Jerry Garcia lost most of his right middle finger in a wood-chopping accident when he was four and Black Sabbath’s Tony Iommi saw two of his digits severed in a factory incident when he was 17. Music history is full of ace guitarists who’ve lost appendages yet have triumphed over their handicaps. So when James Hince, the 47-year-old guitarist who makes up half of the Kills, slammed his finger in a car door forcing five operations that rendered it useless, there was some historical precedent he could rebound. Now, five years after 2011’s Blood Pressures, the Kills have returned with their fifth album Ash & Ice — and Hince’s jaggedly enticing fretwork is intact.

Since their 2003 debut Keep on Your Mean Side, Hince and singer Alison Mosshart have crafted songs so seething and simple they make those by fellow boy-girl duo the White Stripes look downright ornate. They’ve expanded their scope here, but not by much: While propulsive riff monsters like “Impossible Tracks” and “Heart of a Dog” might sound bigger than some earlier Kills material, that’s more indebted to Hince and Mosshart’s improved songwriting acumen than heartier production. (Perhaps the flair of Mosshart’s Dead Weather bandmate Jack White rubbed off on the duo.)

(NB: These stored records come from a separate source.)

(* ===== verification/Api.v ===== *)
(** * The HTTP API (cmd/indexer/api_server.go, api_handlers.go, internal/engine/signer.go)

    The server with the dependencies that startup injects, its routes, and the
    handlers, with bodies as records of the values that are encoded.  The
    column processed_at, the row ids and the encoding are left out.  The
    functions of api_handlers.go without a caller are at the end of the model. *)

From S2P Require Import Prelude GoInt Types Text GlobalState Database Orchestrator Guards Power HotBuffer Policy Status Processor.
From Stdlib Require Import ZArith Lia String Ascii.
From stdpp Require Import base gmap strings list sorting pretty.
Open Scope string_scope.
Open Scope Z_scope.

(** ** signer.go *)

Fixpoint EncodeToString (s : string) : string :=
  match s with
  | "" => ""
  | String c s' => let n := Z.of_nat (nat_of_ascii c) in String (hexDigit (n / 16)) (String (hexDigit (n mod 16)) (EncodeToString s'))
  end.
Record SignedPayload (A : Type) := mkSignedPayload {
  sp_Type : string; sp_Data : A; sp_Signature : string; sp_PubKey : string; sp_SignerID : string
}.
Arguments mkSignedPayload {A}.
Arguments sp_Type {A}.
Arguments sp_Data {A}.
Arguments sp_Signature {A}.
Arguments sp_PubKey {A}.
Arguments sp_SignerID {A}.

(** crypto/ed25519: keys and signatures as byte strings. *)
Class Ed25519 := {
  ed_GenerateKey : string → result GoErr (string * string);   (* from the random bytes: public, private *)
  ed_Sign : string → string → string;
  ed_Verify : string → string → string → bool;
  ed_correct rand pub priv msg : ed_GenerateKey rand = Ok (pub, priv) → ed_Verify pub msg (ed_Sign priv msg) = true
}.

Record SignerMachine := mkSignerMachine { sg_privKey : string; sg_pubKey : string; sg_signerID : string }.
Definition NewSignerMachine {E : Ed25519} (rand signerID : string) : option SignerMachine :=
  match ed_GenerateKey rand with Ok (pub, priv) => Some (mkSignerMachine priv pub signerID) | Err _ => None end.
(** [marshal] is [json.Marshal] of the data. *)
Definition Sign {E : Ed25519} {A} (marshal : A → result GoErr string) (s : SignerMachine) (msgType : string) (data : A)
    : result GoErr (SignedPayload A) :=
  match marshal data with
  | Err e => Err e
  | Ok msgBytes => Ok (mkSignedPayload msgType data (EncodeToString (ed_Sign (sg_privKey s) msgBytes))
                         (EncodeToString (sg_pubKey s)) (sg_signerID s))
  end.
Definition GetPublicKeyHex (s : SignerMachine) : string := EncodeToString (sg_pubKey s).
Definition GetSignerID (s : SignerMachine) : string := sg_signerID s.

(** ** Answers *)

Record BlockView := mkBlockView { bv_Number : string; bv_Hash : string; bv_ParentHash : string; bv_Timestamp : string }.
Record TransferView := mkTransferView {
  tv_BlockNumber : string; tv_TxHash : string; tv_LogIndex : Z; tv_FromAddress : string; tv_ToAddress : string;
  tv_Amount : string; tv_TokenAddress : string; tv_Symbol : string; tv_Type : string
}.
Record DebugSnapshot := mkDebugSnapshot {
  ds_mode : string;
  ds_is_healthy : bool;
  ds_reality_gap : Z;
  ds_bps_ema : float64;
  ds_system_state : string;
  ds_safety_buffer : Z;
  ds_jobs_depth : Z;
  ds_results_depth : Z;
  ds_latest_rpc_block : Z;
  ds_latest_db_block : Z;
  ds_is_synced : bool;
  ds_blocks : list BlockView;
  ds_txs : list TransferView
}.
(** [X-Payload-Signature], [X-Signer-ID], [X-Public-Key]. *)
Definition SignHeaders : Type := option (string * string * string).
Inductive Body : Type :=
| BBlocks (blocks : list BlockView)
| BTransfers (transfers : list TransferView) (hot : bool)
| BInitial (state title msg : string)
| BStatus (headers : SignHeaders) (status : UIStatusDTO)
| BDebug (d : DebugSnapshot)
| BStatic | BDashboard | BSecurity | BWebsocket | BPrometheus.
(* ===== verification/Boot.v ===== *)
(** * The boot sequence (cmd/indexer/main_core.go, main_init.go, main_services.go,
    service_manager.go, monitor.go)

    From the process's start to the running engine: the early API server, the
    initialisation with its early returns, the services in the order they are
    started, the reporter that watches the database, and the shutdown.  The
    state is the API server with its world and the Orchestrator; the parts
    started are recorded in order. *)

From S2P Require Import Prelude GoInt Types Text GlobalState Database Orchestrator Sequencer Fetcher Guards Service Power HotBuffer Policy Status Processor Config Api.
From Stdlib Require Import ZArith Lia String Ascii.
From stdpp Require Import base gmap strings list pretty.
Open Scope string_scope.
Open Scope Z_scope.

(** ** Data *)

(** The goroutines started, in the code's names. *)
Inductive Part : Type :=
| PtHub (throttled : bool) | PtApiServer | PtLazyMonitor | PtSubscription | PtAsyncWriter (ephemeral : bool)
| PtSelfHealer | PtWatchdog | PtSequencer | PtFetcher (workers : Z) | PtTailFollow (startBlock : Z)
| PtCatchUp (from to : Z) | PtMetricsReporter | PtSimulator | PtReplay.

#[export] Instance Part_eq_dec : EqDecision Part.
Proof. solve_decision. Defined.

(** The events broadcast on the hub during startup. *)
Inductive BootEvent : Type := EvLinearity (status detail : string) (progress : Z) | EvEnginePanic (worker error : string).

(** What initialisation leaves: [bt_hooked] says that the hub's callbacks and
    the processor's event hook are set, [bt_events] are the events broadcast on
    the hub, [bt_oracle] the settings of the height oracle, [bt_lab] the lab mode
    of the metrics; the Fetcher's pool is the world of the API. *)
Record Boot (W V : Type) := mkBoot {
  bt_api : Api W V;
  bt_onPanic : bool;
  bt_hooked : bool;
  bt_events : list BootEvent;
  bt_oracle : HeightOracle;
  bt_lab : bool;
  bt_fetcher : option (Fetcher unit);
  bt_recording : bool;
  bt_sequencer : option (Sequencer unit);
  bt_running : list Part;
  bt_cancelled : bool
}.
Arguments mkBoot {W V}.
Arguments bt_api {W V}.
Arguments bt_onPanic {W V}.
Arguments bt_hooked {W V}.
Arguments bt_events {W V}.
Arguments bt_oracle {W V}.
Arguments bt_lab {W V}.
Arguments bt_fetcher {W V}.
Arguments bt_recording {W V}.
Arguments bt_sequencer {W V}.
Arguments bt_running {W V}.
Arguments bt_cancelled {W V}.

(** What the process meets outside: the clock, the answers to connecting, to the
    text of the schema's statements, to dialling, the disk. *)
Record BootEnv (W : Type) := mkBootEnv {
  be_now : Z;
  be_connect : option GoErr;
  be_conn : nat → option GoErr;
  be_ddl : string → GoM W (option GoErr);
  be_rpc : option GoErr;
  be_dial : nat → Dialled;
  be_resultsSize : string;
  be_recorder : bool;
  be_sink : option GoErr
}.
Arguments mkBootEnv {W}.
Arguments be_now {W}.
Arguments be_connect {W}.
Arguments be_conn {W}.
Arguments be_ddl {W}.
Arguments be_rpc {W}.
Arguments be_dial {W}.
Arguments be_resultsSize {W}.
Arguments be_recorder {W}.
Arguments be_sink {W}.

(** The part of the configuration that startup reads. *)
Definition startConfig (cfg : Config.Config) : Service.Config :=
  Service.mkConfig (c_ChainID cfg) (c_StartBlock cfg) (c_StartBlockStr cfg) (c_DemoMode cfg).

(** [make(chan T, n)]: a negative size panics (so does one beyond the address
    space, which is not modelled). *)
Definition makeChan {S} (n : Z) : GoM S unit :=
  if n <? 0 then go_panic "makechan: size out of range" else mret tt.

(** ** schema.go *)

(** The text that creates the tables, abbreviated. *)
Definition createTables : string := "CREATE TABLE IF NOT EXISTS ...".
Definition patches : list string := [
  "ALTER TABLE sync_status ADD COLUMN IF NOT EXISTS last_processed_block NUMERIC";
  "ALTER TABLE sync_status ADD COLUMN IF NOT EXISTS last_processed_timestamp TIMESTAMP WITH TIME ZONE DEFAULT NOW()";
  "ALTER TABLE transfers ADD COLUMN IF NOT EXISTS activity_type VARCHAR(20) DEFAULT 'TRANSFER'"].
Definition indices : list string := [
  "CREATE INDEX IF NOT EXISTS idx_transfers_block_number ON transfers(block_number)";
  "CREATE INDEX IF NOT EXISTS idx_transfers_tx_hash ON transfers(tx_hash)";
  "CREATE INDEX IF NOT EXISTS idx_token_metadata_symbol ON token_metadata(symbol)"].

(** Statements whose errors are only logged. *)
Fixpoint execLogged {W} (ddl : string → GoM W (option GoErr)) (sts : list string) : GoM W unit :=
  match sts with [] => mret tt | st :: rest => ddl st;; execLogged ddl rest end.

(** [InitSchema] as a run of its statements (the tables it creates are
    [Database.InitSchema]). *)
Definition runInitSchema {W} (ddl : string → GoM W (option GoErr)) : GoM W (option GoErr) :=
  err ← ddl createTables;
  match err with
  | Some e => mret (Some (WrapErr "failed to initialize database schema: " e))
  | None => execLogged ddl patches;; execLogged ddl indices;; mret None
  end.

(** ** Initialisation *)

Section boot.
Context {W V : Type} {PG : Postgres W} {PR : PickRow} {OW : OrchWorld V} (rpcPool : RPCClient W) (cfg : Config.Config).
Local Abbreviation M := (GoM (Boot W V)).

Definition bset_api (a : Api W V) (b : Boot W V) : Boot W V :=
mkBoot a (bt_onPanic b) (bt_hooked b) (bt_events b) (bt_oracle b) (bt_lab b) (bt_fetcher b) (bt_recording b) (bt_sequencer b) (bt_running b) (bt_cancelled b).
Definition bset_onPanic (v : bool) (b : Boot W V) : Boot W V :=
mkBoot (bt_api b) v (bt_hooked b) (bt_events b) (bt_oracle b) (bt_lab b) (bt_fetcher b) (bt_recording b) (bt_sequencer b) (bt_running b) (bt_cancelled b).
Definition bset_hooked (v : bool) (b : Boot W V) : Boot W V :=
mkBoot (bt_api b) (bt_onPanic b) v (bt_events b) (bt_oracle b) (bt_lab b) (bt_fetcher b) (bt_recording b) (bt_sequencer b) (bt_running b) (bt_cancelled b).
Definition bset_events (v : list BootEvent) (b : Boot W V) : Boot W V :=
mkBoot (bt_api b) (bt_onPanic b) (bt_hooked b) v (bt_oracle b) (bt_lab b) (bt_fetcher b) (bt_recording b) (bt_sequencer b) (bt_running b) (bt_cancelled b).
Definition bset_settings (o : HeightOracle) (b : Boot W V) : Boot W V :=
mkBoot (bt_api b) (bt_onPanic b) (bt_hooked b) (bt_events b) o (bt_lab b) (bt_fetcher b) (bt_recording b) (bt_sequencer b) (bt_running b) (bt_cancelled b).
Definition bset_lab (v : bool) (b : Boot W V) : Boot W V :=
mkBoot (bt_api b) (bt_onPanic b) (bt_hooked b) (bt_events b) (bt_oracle b) v (bt_fetcher b) (bt_recording b) (bt_sequencer b) (bt_running b) (bt_cancelled b).
Definition bset_fetcher (v : option (Fetcher unit)) (b : Boot W V) : Boot W V :=
mkBoot (bt_api b) (bt_onPanic b) (bt_hooked b) (bt_events b) (bt_oracle b) (bt_lab b) v (bt_recording b) (bt_sequencer b) (bt_running b) (bt_cancelled b).
Definition bset_recording (v : bool) (b : Boot W V) : Boot W V :=
mkBoot (bt_api b) (bt_onPanic b) (bt_hooked b) (bt_events b) (bt_oracle b) (bt_lab b) (bt_fetcher b) v (bt_sequencer b) (bt_running b) (bt_cancelled b).
Definition bset_sequencer (v : option (Sequencer unit)) (b : Boot W V) : Boot W V :=
mkBoot (bt_api b) (bt_onPanic b) (bt_hooked b) (bt_events b) (bt_oracle b) (bt_lab b) (bt_fetcher b) (bt_recording b) v (bt_running b) (bt_cancelled b).
Definition bset_running (v : list Part) (b : Boot W V) : Boot W V :=
mkBoot (bt_api b) (bt_onPanic b) (bt_hooked b) (bt_events b) (bt_oracle b) (bt_lab b) (bt_fetcher b) (bt_recording b) (bt_sequencer b) v (bt_cancelled b).
Definition bset_cancelled (v : bool) (b : Boot W V) : Boot W V :=
mkBoot (bt_api b) (bt_onPanic b) (bt_hooked b) (bt_events b) (bt_oracle b) (bt_lab b) (bt_fetcher b) (bt_recording b) (bt_sequencer b) (bt_running b) v.

(** The parts of the state the calls work on. *)
Definition btWorld {A} (m : GoM W A) : M A :=
zoom (λ b, ap_world (bt_api b)) (λ w b, bset_api (mkApi (ap_server (bt_api b)) w (ap_orch (bt_api b))) b) m.
Definition btOrch {A} (m : GoM (Orchestrator V) A) : M A :=
zoom (λ b, ap_orch (bt_api b)) (λ o b, bset_api (mkApi (ap_server (bt_api b)) (ap_world (bt_api b)) o) b) m.
Definition btServer (f : Server → Server) : M unit :=
modify (λ b, bset_api (mkApi (f (ap_server (bt_api b))) (ap_world (bt_api b)) (ap_orch (bt_api b))) b).
Definition btFetcher (m : GoM (Fetcher unit) unit) : M unit :=
b ← gets id;
match bt_fetcher b with
| Some f => match m f with
            | (f', Val _) => modify (bset_fetcher (Some f'))
            | (_, Panic why) => go_panic why
            end
| None => go_panic "nil pointer dereference: fetcher"
end.
Definition goStart (p : Part) : M unit := modify (λ b, bset_running (bt_running b ++ [p])%list b).

(** The guard, whose status callback broadcasts on the hub. *)
Definition btGuard {A} (m : GoM (Guard W V) A) : M A :=
zoom (λ b, mkGuard (c_DemoMode cfg) (Some []) (ap_orch (bt_api b)) (ap_world (bt_api b)))
     (λ g b, bset_events (bt_events b ++ ((λ '(s, d, p), EvLinearity s d p) <$> default [] (gd_onStatus g)))%list
               (bset_api (mkApi (ap_server (bt_api b)) (gd_repo g) (gd_orch g)) b)) m.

But while the rockers on Ash & Ice stand toe-to-toe with the Kills’ best — sweeping closer “Whirling Eye” finds the sweet spot between Neil Diamond’s “America” and ’70s-era CBGB punk you never knew you wanted — the album’s greatest moments are its most reserved. From “Kissy Kissy” to “Pots and Pans,” the Kills have a history of ominous, backporch blues, but on Ash & Ice the melodies finally catch up to that dark vibe. Mosshart remains one of rock’s most dynamic vocalists, and she’s never sounded better than on the broken-hearted piano ballad “That Love.” She also belts without abandon on “Hum for Your Buzz” — almost enough to obscure Hince’s guitar playing which, even down a finger, still towers above most.